Volatility return intervals analysis of the Japanese market
Woo-Sung Jung, Fengzhong Wang, Shlomo Havlin, Taisei Kaizoji, Hie-Tae, Moon, H. Eugene Stanley

TL;DR
This paper analyzes the scaling and memory effects in return intervals of price volatility in the Japanese stock market, revealing consistent statistical features across different periods and data frequencies.
Contribution
It demonstrates that return interval distributions follow a universal scaling function and exhibit memory effects, extending previous market studies to the Japanese market with pre- and post-crash comparisons.
Findings
Return intervals follow a scaling function based on the ratio to the mean
Memory effects show large (small) intervals tend to follow large (small) ones
Similar statistical features are observed before and after the 1989 crash
Abstract
We investigate scaling and memory effects in return intervals between price volatilities above a certain threshold for the Japanese stock market using daily and intraday data sets.
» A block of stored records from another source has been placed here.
(* ===== verification/Prelude.v ===== *)
(** * Verification of the resume-maker form components

    The repository is a React application whose sidebar holds one form
    component per resume section.  Each form keeps its own state with
    [useState], the two list forms validate what the user typed with a yup
    schema through react-hook-form and edit an array of records in a
    modal, and every form mirrors its data into the shared resume context
    from a [useEffect].  This development models those components as
    state-passing Rocq functions, one per handler and under the handler's
    name, and proves what makes them correct.  The sources modelled are

    - [src/components/FormSidebar/CertificationsForm/index.tsx] (component
      [AwardsForm]): file [CertificationsForm.v], module [AwardsForm];
    - [src/components/FormSidebar/WorkExperienceForm/index.tsx]: file
      [WorkExperienceForm.v], module [WorkExperienceForm];
    - [src/components/FormSidebar/ContactForm/index.tsx]: file
      [ContactForm.v], module [ContactForm];
    - [src/support/themes/light.ts]: file [Theme.v], module [LightTheme].

    ** Files, in dependency order

    - [Prelude.v] (this file): the JavaScript notions every component uses
      (truthiness of a string, strict equality, reading a property that may
      be unset), the [js_scope] notations, the [js] hint and rewrite
      databases and the tactics built on them.
    - [Collection.v]: arrays of records that carry an [id], behind the
      class [HasId]: the three array idioms of the sources
      ([map] with an id-guarded replacement, [filter] on a different id,
      [find] by id), their laws (positions, lengths, ids, idempotence) and
      their transport along maps that keep the ids.
    - [Yup.v]: the part of yup the schemas use, [string().required(msg)]
      inside [object().shape], and [yupResolver].  Modelled from the
      library's documented behaviour; the schemas themselves are in the
      form files and come from the sources.
    - [HookForm.v]: the part of react-hook-form the forms use: field
      values, field errors, [reset], [setValue], an input's change event
      and [handleSubmit].
    - [Intl.v]: messages of react-intl as the keys and values the forms
      pass; [Components.v]: the properties the forms pass to the base
      components ([CrudList], [Modal], [Input], [Textarea], [Button]), a
      callback property being the event it raises.
    - [React.v]: the render and commit cycle for one component, as a
      record of operations ([Component]: initial state, callbacks, the
      effect with the test and reset of its dependency) with its law
      ([Lawful]).  [step] is one event followed by the commit, [run] a
      sequence of events, [reachable] the worlds a user can get to.  The
      file proves once the schemes every form instantiates: invariants by
      induction on the steps, "the context mirrors the state"
      ([run_synced]), "the rest of the context is untouched"
      ([run_frame]), "a size of the state grows by the cost of the events
      at most" ([run_measure]), "the commit leaves the state as the
      callbacks made it" ([run_alike], states that differ in the record
      of the changed dependency being [alike]), and that a morphism of
      components preserves runs.  [both] puts two components under one context
      value: an event belongs to one of them, and the effects of one
      commit all read the context value of the render, the last one's
      write remaining.  What is proved of [both] is stated so that it
      nests, for any number of sibling components: each component is in
      the state it would be in alone ([both_alone]), an interleaving can
      be raised when each component could raise its own events
      ([both_allowed_mount]), and the contexts mirror the states
      ([both_keeps], [both_spares]).
    - [Uuid.v]: the identifier generator the list forms import, as the
      specification states its contract: a [Generator] is a sequence of
      identifiers without repetition and without the empty string.  A
      component says where it calls the generator in a [Usage], with the
      law [Draws], or [Appends] if it keeps the identifiers in a list it
      appends to; [closed] is the component together with the generator,
      whose state counts the calls.  Proved once: what a closed component
      holds was issued to it, in the order of issue if it appends
      ([closed_in_order]), and the closed component runs as the open one
      on events that carry fresh identifiers ([closed_reachable]).
    - [ResumeContext.v]: the shared context of [@/contexts/Resume], which
      is not among the sources: the record types [Certification] and
      [WorkExperience] as the forms use them, the context value as a
      JavaScript object (a [gmap] from property names to values) and
      [updateState], which replaces the context value.
    - [Controller.v]: the specification's abstract
      CollectionEditController (sessions Closed, OpenCreate, OpenEdit;
      operations startAdd, startEdit, submit, cancel, remove; the sink),
      written from the specification.
    - [ListForm.v]: the program the two list forms share, written once
      over any record type, with what is proved of it once for both: the
      life of a record (created by a submission only, destroyed by the
      deletion of its id only: [created], [destroyed], [untouched],
      [places]), the records keep their order ([order_stable]), it adds
      no identifier but the one it drew from the generator, at the end
      ([pattern_appends]), and it refines the controller on the events
      [good] allows ([refines_run]).
    - [CertificationsForm.v], [WorkExperienceForm.v]: the two list forms.
      State is a record with one field per [useState] cell, the
      react-hook-form state, and one ghost flag [effectPending] that stands
      for "the array reference changed since the effect last ran" (React
      compares dependencies by reference, and [map], [filter] and spread
      always allocate).  A handler reads the state of the render it closes
      over and issues setter calls; since no handler reads a cell after
      setting it, threading the record through the setters is the same as
      React's batched update.  [uuid()] is an input of the event that
      calls it, and [calls] says which events make the call in which
      states.  [render] gives the JSX as data.  [self] is the component
      as [React.v] sees it.
    - [ContactForm.v]: the contact form, whose state is a JavaScript
      object updated under a computed key.
    - [Theme.v]: the light theme, an object built with a spread.
    - [Refinement.v]: each list form is its instance of the pattern of
      [ListForm.v] (a morphism of components, so the same runs), and
      inherits what is proved of the pattern (section [instance]): it
      refines the controller, keeps the order of its records and uses
      the generator as the pattern does.
    - [Liveness.v]: what a user can bring a form to.  The interface
      [Moves] with its laws [Journeys] says what the journeys of a list
      component are made of; the theorems are proved once against it, and
      the modules [CertificationsLiveness], [WorkExperienceLiveness]
      discharge it for the two list forms.  [ContactLiveness] does the
      same, directly, for the contact form.
    - [Identifiers.v]: each list form closed with the generator.  The
      form uses the generator as the pattern does, so the invariants the
      form files prove under the hypothesis of fresh identifiers hold of
      the closed form without it.
    - [App.v]: the three forms side by side under one context value, and
      the three with the one generator they share.

    ** What the theorems show

    - functional behaviour of every handler on every branch: a valid
      submission without a current id appends one record with the fresh id;
      with a current id it replaces the record of that id in place and
      leaves positions, length and ids as they were; deletion removes the
      records of that id and is idempotent; editing an unknown id does
      nothing; editing a known id fills the form so that submitting it
      back changes nothing; a submission that fails validation changes
      neither the array nor the context and reports one message per blank
      required field; a change event of the contact form sets one
      property and shows it in its input;
    - the field names, which the code writes as strings in three places
      (schema, [register] calls, the handler's data), agree: the inputs
      register distinct names, every rule of the schema is for a
      registered field whose input shows that field's error, and the
      submitted data is determined by exactly the registered fields;
    - invariants of the reachable worlds: ids are distinct and non-empty as
      long as the generator's are, stored records satisfy the schema, the
      context mirrors the component's data after every commit, a closed
      modal has a blank form, the contact state keeps its three
      properties, a form writes only its own properties of the context;
    - the effect runs exactly when a handler replaced the array, the
      loop of renders and commits ends after one commit (the effect
      cannot feed itself through the context), and what a form
      renders after a run is what its callbacks alone make of its state:
      the ghost flag is read by no callback, and nothing the effect
      writes comes back to the component;
    - bounds: the array grows by one record per submit event at most, and
      shrinks by one record per deletion at most when ids are distinct;
      no run swaps two records;
    - liveness: every array of valid records with distinct non-empty ids
      can be entered after the mount, and from any state whatever (an
      open modal, errors shown, an edit target left behind) events that
      the render offers lead back to an idle, empty form and from there to
      any such array; every state object of the contact form can be
      typed; in the application every resume can be entered, from the
      mount and from any world between two commits;
    - identifiers: with a generator that meets its contract, and no other
      hypothesis, the arrays of the closed forms are well formed, the
      identifier the generator gives next is new, the records stand in
      the order of their creation, every list of valid records can be
      entered and is stored under the identifiers issued, in order, and
      in the application, where the forms share the generator, no two
      records of the resume carry the same identifier and each array is
      in the order of creation whatever the other form created in
      between;
    - the life of a record (section 3 of the specification), over any
      run: an id in the array was there before or was given by the
      generator to a submission; an id that is gone was deleted by name;
      without a submission no record changes; without a deletion the
      records keep their places;
    - refinement: on good runs each list form is the specification's
      controller, state by state and output by output, and each form is
      equal to the shared pattern;
    - the three forms under one context: each form is in the state it
      would be in alone and a world of the application is made of worlds
      of the forms ([both_reachable]), so the invariants of the form
      files hold inside the application; the application writes the
      sections of the forms and nothing else, and how the user
      interleaves the forms does not matter: the world at the end is
      determined by what each form received; after the mount no write of
      one form is lost to another; at the mount the last effect replaces
      what the others wrote, so their sections are in the context only
      if the provider already held them;
    - where the code and its specification part ways: closing the modal
      keeps the edit target, so the next "add" overwrites a record; a
      submission whose target was deleted is dropped; the empty string
      cannot serve as an id; the website input reads an error that no
      rule can set; the forms' writes to the context do contend
      at the mount.

    ** Bounds and assumptions

    Nothing is bounded: every handler is a structurally recursive or
    non-recursive function, and runs are folds over the list of events.
    One definition takes fuel, [rerender] of [React.v], the loop of
    renders and commits; it is proved to end with fuel for one commit, and
    [step] is defined with that one commit.  Strings are Rocq strings
    (sequences of bytes), compared as JavaScript's [===] compares them.
    Identifiers
    produced by [uuid()] enter the form files as event parameters, and the
    theorems there that need them fresh or non-empty say so in a
    hypothesis; [Uuid.v] and [Identifiers.v] discharge the hypothesis for
    every generator that gives no identifier twice and never the empty
    string.  That is the specification's contract plus non-emptiness;
    version 4 identifiers meet it up to the negligible chance of a
    collision, which the model rules out.  The counter of [Uuid.v] is a
    generator that meets the contract, with which the examples run; it
    is not the library's algorithm.  The context provider
    and the sidebar that mounts the forms are not among the sources:
    [updateState] replaces the context value, and [App.v] takes the
    three forms in the order contact, work experience, certifications;
    its theorems depend on the order only through which form is last.

    ** Not modelled

    Every line of the four sources that is not an import or an export is
    modelled.  Left out is what the sources only call: unmounting and
    concurrent rendering in React, re-validation while typing in
    react-hook-form, the schema types of yup other than required strings,
    how the uuid library draws its random identifiers,
    rendering to the DOM, styled-components, the text of the translated
    messages and the layout primitives; [render] stops at message keys
    and property values. *)

From stdpp Require Import base decidable option list strings gmap.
We find that the distribution of return intervals can be approximated by a scaling function that depends only on the ratio between the return interval and its mean . We also find memory effects such that a large (or small) return interval follows a large (or small) interval by investigating the conditional distribution and mean return interval. The results are similar to previous studies of other markets and indicate that similar statistical features appear in different financial markets. We also compare our results between the period before and after the big crash at the end of 1989. We find that scaling and memory effects of the return intervals show similar features although the…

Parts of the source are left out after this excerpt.